**Exercise input**
(** ** Lemmas on ordered sets *)

Lemma elem_of_btree_insert {A : Type} `{EqDecision A} (le : A → A → bool) (x y : A)
    (l : list A) :
  y ∈ btree_insert le x l ↔ y = x ∨ y ∈ l.
Proof.
  induction l as [|z l IH]; simpl; [set_solver|].
  destruct (decide (x = z)) as [->|]; [set_solver|].
  destruct (le x z); [set_solver|]. rewrite !elem_of_cons, IH. naive_solver.
Qed.

Lemma bytes_leb_total (s t : list Z) : bytes_leb s t = true ∨ bytes_leb t s = true.
Proof.
  revert t. induction s as [|a s IH]; intros [|b t]; simpl; auto.
  destruct (IH t) as [->| ->]; destruct (a <? b) eqn:?, (b <? a) eqn:?; simpl; auto;
    bool_to_prop; assert (a = b) as -> by lia; rewrite Z.eqb_refl; auto.
Qed.

Lemma bytes_leb_antisym (s t : list Z) :
  bytes_leb s t = true → bytes_leb t s = true → s = t.
Proof.
  revert t. induction s as [|a s IH]; intros [|b t]; simpl; try done.
  rewrite !orb_true_iff, !andb_true_iff, !Z.ltb_lt, !Z.eqb_eq.
  intros [?|[-> ?]] [?|[? ?]]; try lia. f_equal. auto.
Qed.

Lemma bytes_leb_trans (s t u : list Z) :
  bytes_leb s t = true → bytes_leb t u = true → bytes_leb s u = true.
Proof.
  revert t u. induction s as [|a s IH]; intros [|b t] [|c u]; simpl; try done.
  rewrite !orb_true_iff, !andb_true_iff, !Z.ltb_lt, !Z.eqb_eq.
  intros [?|[-> ?]] [?|[-> ?]]; [left; lia..|right]. eauto.
Qed.

Lemma take_elem {A : Type} (n : nat) (x : A) (l : list A) : x ∈ take n l → x ∈ l.
Proof. intros H. rewrite <-(take_drop n l). apply elem_of_app. by left. Qed.

Lemma position_lookup {A : Type} (p : A → bool) (l : list A) :
  match position p l with
  | Some i => ∃ x, l !! i = Some x ∧ p x = true
  | None => ∀ x, x ∈ l → p x = false
  end.
Proof.
  induction l as [|x l IH]; simpl; [set_solver|]. destruct (p x) eqn:E; [by exists x|].
  destruct (position p l) as [i|]; simpl; [done|]. intros y [->|Hy]%elem_of_cons; auto.
Qed.

(** ** Lemmas on sorting *)

Lemma elem_of_dedup_by {X : Type} (same : X → X → bool) (x : X) (l : list X) :
  x ∈ dedup_by same l → x ∈ l.
Proof.
  revert x. induction l as [|y l IH]; intros x; simpl; [done|].
  destruct (dedup_by same l) as [|z r]; [set_solver|].
  specialize (IH x). destruct (same z y); set_solver.
Qed.

Section Sorting.
Context {X : Type} (le : X → X → bool).

Lemma elem_of_insert_by (x y : X) (l : list X) : y ∈ insert_by le x l ↔ y = x ∨ y ∈ l.
Proof.
  induction l as [|z l IH]; simpl; [set_solver|].
  destruct (le x z); rewrite ?elem_of_cons, ?IH; naive_solver.
Qed.

Lemma elem_of_sort_by (y : X) (l : list X) : y ∈ sort_by le l ↔ y ∈ l.
Proof.
  induction l as [|x l IH]; simpl; [done|]. rewrite elem_of_insert_by, IH, elem_of_cons. done.
Qed.

Lemma insert_by_perm (x : X) (l : list X) : insert_by le x l ≡ₚ x :: l.
Proof.
  induction l as [|y l IH]; simpl; [done|].
  destruct (le x y); [done|]. rewrite IH. apply Permutation_swap.
Qed.

Lemma sort_by_perm (l : list X) : sort_by le l ≡ₚ l.
Proof. induction l as [|x l IH]; simpl; [done|]. by rewrite insert_by_perm, IH. Qed.

Hypothesis le_total : ∀ x y, le x y = true ∨ le y x = true.

Lemma insert_by_sorted (x : X) (l : list X) :
  Sorted (λ a b, le a b = true) l → Sorted (λ a b, le a b = true) (insert_by le x l).
Proof.
  induction 1 as [|y l Hl IH Hy]; simpl; [repeat constructor|].
  destruct (le x y) eqn:E; [repeat constructor; auto|].
  constructor; [done|].
  assert (le y x = true) by (destruct (le_total x y); congruence).
  destruct l as [|z l]; simpl; [by constructor|].
  destruct (le x z); constructor; [done|]. by inversion Hy.
Qed.

Lemma sort_by_sorted (l : list X) : Sorted (λ a b, le a b = true) (sort_by le l).
Proof. induction l as [|x l IH]; simpl; [constructor | by apply insert_by_sorted]. Qed.

Hypothesis le_trans : ∀ x y z, le x y = true → le y z = true → le x z = true.

Lemma min_by_least (l : list X) :
  match min_by le l with
  | Some m => m ∈ l ∧ ∀ x, x ∈ l → le m x = true
  | None => l = []
  end.
Proof.
  induction l as [|x l IH]; simpl; [done|].
  assert (∀ z, le z z = true) as Hrefl by (intros z; destruct (le_total z z); done).
  destruct (min_by le l) as [m|]; [|subst; set_solver].
  destruct IH as [Hm Hle]. destruct (le x m) eqn:E.
  - split; [set_solver|]. intros z [->|Hz]%elem_of_cons; eauto.
  - split; [set_solver|]. intros z [->|Hz]%elem_of_cons; [|auto].
    destruct (le_total x m); congruence.
Qed.

End Sorting.

(** ** Lemmas on big-endian byte strings *)

Lemma land_255 (z : Z) : Z.land z 255 = z mod 256.
Proof. change 255 with (Z.ones 8). by rewrite Z.land_ones. Qed.

Lemma length_be_bytes (n : nat) (z : Z) : length (be_bytes n z) = n.
Proof. induction n; simpl; auto. Qed.

Lemma be_bytes_is_byte (n : nat) (z : Z) : Forall is_byte (be_bytes n z).
Proof.
  induction n; simpl; constructor; [|done].
  rewrite land_255. unfold is_byte. match goal with |- context [?x mod 256] => pose proof (Z.mod_pos_bound x 256) end. lia.
Qed.

Lemma be_value_bound (bs : list Z) :
  Forall is_byte bs → 0 ≤ be_value bs < 2 ^ (8 * Z.of_nat (length bs)).
Proof.
  induction 1 as [|b bs Hb _ IH]; simpl; [lia|].
  replace (8 * Z.of_nat (S (length bs))) with (8 + 8 * Z.of_nat (length bs)) by lia.
  rewrite Z.pow_add_r by lia. unfold is_byte in Hb. nia.
Qed.

Lemma be_value_be_bytes (n : nat) (z : Z) :
  be_value (be_bytes n z) = z mod 2 ^ (8 * Z.of_nat n).
Proof.
  induction n as [|n IH]; [simpl; by rewrite Z.mod_1_r|].
  cbn [be_bytes be_value]. rewrite length_be_bytes, IH, land_255, Z.shiftr_div_pow2 by lia.
  replace (8 * Z.of_nat (S n)) with (8 * Z.of_nat n + 8) by lia.
  rewrite Z.pow_add_r by lia. change (2 ^ 8) with 256.
  rewrite Z.rem_mul_r by lia. lia.
Qed.

Lemma be_bytes_add (n : nat) (x y : Z) :
  be_bytes n (x * 2 ^ (8 * Z.of_nat n) + y) = be_bytes n y.
Proof.
  assert (∀ m k, (m ≤ k)%nat →
    be_bytes m (x * 2 ^ (8 * Z.of_nat k) + y) = be_bytes m y) as H; [|by apply H].
  induction m as [|m IH]; intros k Hk; [done|]. cbn [be_bytes].
  rewrite IH by lia. f_equal. rewrite !land_255, !Z.shiftr_div_pow2 by lia.
  replace (x * 2 ^ (8 * Z.of_nat k)) with
    ((x * 2 ^ (8 * Z.of_nat (k - S m)) * 256) * 2 ^ (8 * Z.of_nat m)).
  2: { rewrite <-!Z.mul_assoc. f_equal. change 256 with (2 ^ 8).
       rewrite <-!Z.pow_add_r by lia. f_equal. lia. }
  rewrite Z.div_add_l by lia. rewrite Z.add_comm. by rewrite Z_mod_plus_full.
Qed.

Lemma be_bytes_be_value (bs : list Z) :
  Forall is_byte bs → be_bytes (length bs) (be_value bs) = bs.
Proof.
  induction 1 as [|b bs Hb Hbs IH]; [done|]. cbn [length be_bytes be_value].
  rewrite be_bytes_add, IH. f_equal.
  rewrite land_255, Z.shiftr_div_pow2, Z.div_add_l by lia.
  rewrite (Z.div_small (be_value bs)) by (by apply be_value_bound).
  rewrite Z.add_0_r. apply Z.mod_small. unfold is_byte in Hb. lia.
Qed.

Lemma be_value_app (xs ys : list Z) :
  be_value (xs ++ ys) = be_value xs * 2 ^ (8 * Z.of_nat (length ys)) + be_value ys.
Proof.
  induction xs as [|x xs IH]; simpl; [done|].
  rewrite IH, length_app. rewrite Nat2Z.inj_add, Z.mul_add_distr_l, Z.pow_add_r by lia.
  lia.
Qed.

**What to produce**
Everything from the first line of the material through the line containing "(** ** Lemmas on sorting *)" is to be printed exactly; lines after that are to be left out.

**Output of the exercise**
(** ** Lemmas on ordered sets *)

Lemma elem_of_btree_insert {A : Type} `{EqDecision A} (le : A → A → bool) (x y : A)
    (l : list A) :
  y ∈ btree_insert le x l ↔ y = x ∨ y ∈ l.
Proof.
  induction l as [|z l IH]; simpl; [set_solver|].
  destruct (decide (x = z)) as [->|]; [set_solver|].
  destruct (le x z); [set_solver|]. rewrite !elem_of_cons, IH. naive_solver.
Qed.

Lemma bytes_leb_total (s t : list Z) : bytes_leb s t = true ∨ bytes_leb t s = true.
Proof.
  revert t. induction s as [|a s IH]; intros [|b t]; simpl; auto.
  destruct (IH t) as [->| ->]; destruct (a <? b) eqn:?, (b <? a) eqn:?; simpl; auto;
    bool_to_prop; assert (a = b) as -> by lia; rewrite Z.eqb_refl; auto.
Qed.

Lemma bytes_leb_antisym (s t : list Z) :
  bytes_leb s t = true → bytes_leb t s = true → s = t.
Proof.
  revert t. induction s as [|a s IH]; intros [|b t]; simpl; try done.
  rewrite !orb_true_iff, !andb_true_iff, !Z.ltb_lt, !Z.eqb_eq.
  intros [?|[-> ?]] [?|[? ?]]; try lia. f_equal. auto.
Qed.

Lemma bytes_leb_trans (s t u : list Z) :
  bytes_leb s t = true → bytes_leb t u = true → bytes_leb s u = true.
Proof.
  revert t u. induction s as [|a s IH]; intros [|b t] [|c u]; simpl; try done.
  rewrite !orb_true_iff, !andb_true_iff, !Z.ltb_lt, !Z.eqb_eq.
  intros [?|[-> ?]] [?|[-> ?]]; [left; lia..|right]. eauto.
Qed.

Lemma take_elem {A : Type} (n : nat) (x : A) (l : list A) : x ∈ take n l → x ∈ l.
Proof. intros H. rewrite <-(take_drop n l). apply elem_of_app. by left. Qed.

Lemma position_lookup {A : Type} (p : A → bool) (l : list A) :
  match position p l with
  | Some i => ∃ x, l !! i = Some x ∧ p x = true
  | None => ∀ x, x ∈ l → p x = false
  end.
Proof.
  induction l as [|x l IH]; simpl; [set_solver|]. destruct (p x) eqn:E; [by exists x|].
  destruct (position p l) as [i|]; simpl; [done|]. intros y [->|Hy]%elem_of_cons; auto.
Qed.

(** ** Lemmas on sorting *)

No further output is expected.